Start of Input

(* ===== verification/Reader.v ===== *)
(** * Readers

    A computation over a cursor that only reads: defined on every well-formed
    cursor, it leaves memory as it is and moves the position forward at most to
    the end.  The scanners of cursor.h are readers; parsers are put together from
    them. *)

From S2P Require Import Prelude Cursor.

Class Reader {A} (w : CM A) : Prop :=
  reader_run : forall m c, cwf (m, c) ->
    exists r p, w (m, c) = Some (r, (m, set_p c p)) /\ c_p c <= p <= c_end c.

Lemma set_p_id c : set_p c (c_p c) = c.
Proof. by destruct c. Qed.

Lemma set_p_set_p c p q : set_p (set_p c p) q = set_p c q.
Proof. reflexivity. Qed.

Lemma cwf_set_p m c p : cwf (m, c) -> c_p c <= p <= c_end c -> cwf (m, set_p c p).
Proof. unfold cwf. cbn. lia. Qed.

Lemma reader_here {A} (r : A) m c w : w (m, c) = Some (r, (m, c)) -> cwf (m, c) ->
  exists r p, w (m, c) = Some (r, (m, set_p c p)) /\ c_p c <= p <= c_end c.
Proof. intros E W. exists r, (c_p c). rewrite set_p_id. split; [done |]. unfold cwf in W. cbn in W. lia. Qed.

#[export] Instance Reader_ret {A} (a : A) : Reader (ret a).
Proof. intros m c W. by apply (reader_here a). Qed.

#[export] Instance Reader_bind {A B} (w : CM A) (k : A -> CM B) :
  Reader w -> (forall a, Reader (k a)) -> Reader (bind w k).
Proof.
  intros Hw Hk m c W. destruct (Hw m c W) as (r & p & E & Hp). rewrite (run_bind _ _ _ _ _ E).
  destruct (Hk r m (set_p c p) (cwf_set_p m c p W Hp)) as (r2 & p2 & E2 & Hp2).
  exists r2, p2. split; [exact E2 |]. cbn in Hp2. lia.
Qed.

#[export] Instance Reader_if {A} (b : bool) (w1 w2 : CM A) : Reader w1 -> Reader w2 -> Reader (if b then w1 else w2).
Proof. by destruct b. Qed.

#[export] Instance Reader_andM (w1 w2 : CM bool) : Reader w1 -> Reader w2 -> Reader (w1 &&* w2).
Proof. intros. apply Reader_bind; [done |]. intros []; [done | apply Reader_ret]. Qed.

Lemma Reader_Safe {A} (w : CM A) : Reader w -> Safe w.
Proof.
  intros Hw [m c] W. destruct (Hw m c W) as (r & p & E & Hp). exists r, (m, set_p c p). split; [done |].
  by apply frame_goto.
Qed.

Lemma Reader_cur_bind {B} (k : cursor -> CM B) :
  (forall m c, cwf (m, c) -> exists r p, k c (m, c) = Some (r, (m, set_p c p)) /\ c_p c <= p <= c_end c) ->
  Reader (bind cur k).
Proof. intros H m c W. rewrite bind_cur. auto. Qed.

#[export] Instance Reader_cur : Reader cur.
Proof. intros m c W. by apply (reader_here c). Qed.

(** Closes a branch that stays where it is, or moves as far as the context allows. *)
Ltac reader_done :=
  match goal with
  | |- exists r p, ret ?a (_, ?c) = _ /\ _ => apply (reader_here a); [reflexivity | assumption]
  | |- exists r p, ret ?a (_, set_p ?c ?q) = _ /\ _ => exists a, q; split; [reflexivity | lia]
  end.

#[export] Instance Reader_pull_byte : Reader cursor_pull_byte.
Proof.
  apply Reader_cur_bind. intros m c W. destruct (Z.leb_spec (c_end c) (c_p c)); [reader_done |].
  destruct (load8_cwf m c (c_p c) W) as [b Hb]; [unfold cwf in W; simpl in W; lia |].
  rewrite (bind_peek8 _ _ _ _ _ Hb), bind_goto. reader_done.
Qed.

#[export] Instance Reader_parse_byte : Reader parse_byte.
Proof.
  apply Reader_cur_bind. intros m c W. destruct (Z.leb_spec (c_end c) (c_p c)); [reader_done |].
  destruct (load8_cwf m c (c_p c) W) as [b Hb]; [unfold cwf in W; simpl in W; lia |].
  rewrite (bind_peek8 _ _ _ _ _ Hb). reader_done.
Qed.

#[export] Instance Reader_parse_char ch : Reader (parse_char ch).
Proof.
  apply Reader_cur_bind. intros m c W. destruct (Z.leb_spec (c_end c) (c_p c)); [reader_done |].
  destruct (load8_cwf m c (c_p c) W) as [b Hb]; [unfold cwf in W; simpl in W; lia |].
  rewrite (bind_peek8 _ _ _ _ _ Hb). destruct (b =? ch); [rewrite bind_goto |]; reader_done.
Qed.

#[export] Instance Reader_peek_char i : Reader (peek_char i).
Proof.
  apply Reader_cur_bind. intros m c W.
  destruct (Z.ltb_spec (c_p c + i) (c_start c)), (Z.leb_spec (c_end c) (c_p c + i)); simpl; try reader_done.
  destruct (load8_cwf m c (c_p c + i) W) as [b Hb]; [lia |].
  apply (reader_here b); [| done]. unfold peek8, bind, get, lift. simpl. by rewrite Hb.
Qed.

Lemma Reader_cursor_skip n : 0 <= n -> Reader (cursor_skip n).
Proof.
  intros Hn. apply Reader_cur_bind. intros m c W.
  destruct (Z.leb_spec (c_end c) (c_p c + n)); [reader_done |]. rewrite bind_goto. reader_done.
Qed.

Lemma Reader_cursor_pull n : 0 <= n -> Reader (cursor_pull n).
Proof.
  intros Hn. apply Reader_cur_bind. intros m c W.
  destruct (Z.ltb_spec (c_end c) (c_p c + n)); [reader_done |]. pose proof W as (?&?&?). simpl in *.
  rewrite (bind_peekn _ _ _ _ _ _ (loadn_in_range m (c_p c) n ltac:(lia) Hn ltac:(lia))). rewrite bind_goto. reader_done.
Qed.

Lemma Reader_pull_bytes n : 0 <= n -> Reader (pull_bytes n).
Proof.
  intros Hn. apply Reader_cur_bind. intros m c W.
  destruct (Z.ltb_spec (c_end c) (c_p c + n)); [reader_done |]. rewrite bind_goto. reader_done.
Qed.

#[export] Instance Reader_pull_u16 : Reader cursor_pull_u16.
Proof. apply Reader_bind; [by apply Reader_cursor_pull |]. intros. apply Reader_ret. Qed.

#[export] Instance Reader_pull_varint : Reader cursor_pull_varint.
Proof.
  unfold cursor_pull_varint. generalize 0 at 2 as n. generalize 0 as i.
  generalize 10%nat as k. induction k as [| k IH]; intros i n; simpl; [apply Reader_ret |].
  apply Reader_bind; [apply _ |]. intros [b |]; [| apply Reader_ret].
  apply Reader_if; [apply Reader_ret | apply IH].
Qed.

#[export] Instance Reader_pull_varint_u32 : Reader cursor_pull_varint_u32.
Proof. unfold cursor_pull_varint_u32. apply _. Qed.

Lemma Reader_pull_c_str_loop k : Reader (pull_c_str_loop k).
Proof.
  induction k as [| k IH]; cbn [pull_c_str_loop]; [apply Reader_ret |].
  apply Reader_cur_bind. intros m c W. destruct (Z.ltb_spec (c_p c) (c_end c)); [| reader_done].
  destruct (load8_cwf m c (c_p c) W) as [b Hb]; [unfold cwf in W; simpl in W; lia |].
  rewrite (bind_peek8 _ _ _ _ _ Hb), bind_goto. destruct (b =? 0); [reader_done |].
  destruct (IH m (set_p c (c_p c + 1)) (cwf_set_p m c (c_p c + 1) W ltac:(lia))) as (r & p & E & Hp).
  exists r, p. split; [exact E |]. cbn in Hp. lia.
Qed.

#[export] Instance Reader_pull_c_str : Reader cursor_pull_c_str.
Proof.
  apply Reader_cur_bind. intros m c W.
  destruct (Reader_pull_c_str_loop (Z.to_nat (c_end c - c_p c)) m c W) as (r & p & E & Hp).
  rewrite (run_bind _ _ _ _ _ E). by exists (if r then Some (c_p c) else None), p.
Qed.

#[export] Instance Reader_parse_str str : Reader (parse_str str).
Proof.
  apply Reader_cur_bind. intros m c W. pose proof (zlen_nonneg str).
  destruct (Z.leb_spec (c_end c) (c_p c + zlen str)); [reader_done |].
  pose proof W as (?&?&?). simpl in *.
  rewrite (bind_peekn _ _ _ _ _ _ (loadn_in_range m (c_p c) (zlen str) ltac:(lia) (zlen_nonneg _) ltac:(lia))).
  case_decide; [rewrite bind_goto |]; reader_done.
Qed.

#[export] Instance Reader_until_boundary : Reader consume_until_boundary.
Proof.
  apply Reader_cur_bind. intros m c W.
  generalize (Z.to_nat (c_end c - c_p c)) as k. intros k. revert m c W.
  induction k as [| k IH]; intros m c W; cbn [until_boundary_loop]; [reader_done |].
  rewrite bind_cur. destruct (Z.ltb_spec (c_p c) (c_end c)); [| reader_done].
  destruct (load8_cwf m c (c_p c) W) as [b Hb]; [unfold cwf in W; simpl in W; lia |].
  rewrite (bind_peek8 _ _ _ _ _ Hb). destruct (is_whitespace b); [reader_done |].
  assert (E : exists ok cp len,
    (if is_utf8_byte b then parse_utf8_char b 1 else ret (true, b, 1)) (m, c)
      = Some ((ok, cp, len), (m, c)) /\ 1 <= len <= 4).
  { destruct (is_utf8_byte b); [apply parse_utf8_char_spec; [done | lia] |].
    eexists _, _, _; split; [reflexivity | lia]. }
  destruct E as (ok & cp & len & E & Hlen). rewrite (run_bind _ _ _ _ _ E).
  destruct (negb ok && _); [reader_done |]. destruct (is_right_boundary cp); [reader_done |].
  rewrite bind_goto. set (q := if c_p c + len <=? c_end c then c_p c + len else c_p c + 1).
  assert (Hq : c_p c <= q <= c_end c) by (unfold q; destruct (Z.leb_spec (c_p c + len) (c_end c)); lia).
  destruct (IH m (set_p c q) (cwf_set_p m c q W Hq)) as (r & p & E' & Hp). exists r, p. split; [exact E' |]. cbn in Hp. lia.
Qed.

#[export] Instance Reader_until_loop stop k consumed or_end : Reader (until_loop stop k consumed or_end).
Proof.
  revert consumed. induction k as [| k IH]; intros consumed; cbn [until_loop]; [apply Reader_ret |].
  apply Reader_cur_bind. intros m c W. destruct (Z.ltb_spec (c_p c) (c_end c)); [| reader_done].
  destruct (load8_cwf m c (c_p c) W) as [b Hb]; [unfold cwf in W; simpl in W; lia |].
  rewrite (bind_peek8 _ _ _ _ _ Hb). destruct (stop b); [reader_done |]. rewrite bind_goto.
  destruct (IH true m (set_p c (c_p c + 1)) (cwf_set_p m c (c_p c + 1) W ltac:(lia))) as (r & p & E & Hp).
  exists r, p. split; [exact E |]. cbn in Hp. lia.
Qed.

#[export] Instance Reader_until_whitespace or_end : Reader (consume_until_whitespace or_end).
Proof. apply Reader_cur_bind. intros. by apply Reader_until_loop. Qed.

#[export] Instance Reader_until_non_alphanumeric or_end : Reader (consume_until_non_alphanumeric or_end).
Proof. apply Reader_cur_bind. intros. by apply Reader_until_loop. Qed.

End of Input

_Goal of the exercise_
Would you print exactly and only the lines of the material above that run from the line with "#[export] Instance Reader_ret" through the line with "Proof. intros H", both included?

_Response below_
#[export] Instance Reader_ret {A} (a : A) : Reader (ret a).
Proof. intros m c W. by apply (reader_here a). Qed.

#[export] Instance Reader_bind {A B} (w : CM A) (k : A -> CM B) :
  Reader w -> (forall a, Reader (k a)) -> Reader (bind w k).
Proof.
  intros Hw Hk m c W. destruct (Hw m c W) as (r & p & E & Hp). rewrite (run_bind _ _ _ _ _ E).
  destruct (Hk r m (set_p c p) (cwf_set_p m c p W Hp)) as (r2 & p2 & E2 & Hp2).
  exists r2, p2. split; [exact E2 |]. cbn in Hp2. lia.
Qed.

#[export] Instance Reader_if {A} (b : bool) (w1 w2 : CM A) : Reader w1 -> Reader w2 -> Reader (if b then w1 else w2).
Proof. by destruct b. Qed.

#[export] Instance Reader_andM (w1 w2 : CM bool) : Reader w1 -> Reader w2 -> Reader (w1 &&* w2).
Proof. intros. apply Reader_bind; [done |]. intros []; [done | apply Reader_ret]. Qed.

Lemma Reader_Safe {A} (w : CM A) : Reader w -> Safe w.
Proof.
  intros Hw [m c] W. destruct (Hw m c W) as (r & p & E & Hp). exists r, (m, set_p c p). split; [done |].
  by apply frame_goto.
Qed.

Lemma Reader_cur_bind {B} (k : cursor -> CM B) :
  (forall m c, cwf (m, c) -> exists r p, k c (m, c) = Some (r, (m, set_p c p)) /\ c_p c <= p <= c_end c) ->
  Reader (bind cur k).
Proof. intros H m c W. rewrite bind_cur. auto. Qed.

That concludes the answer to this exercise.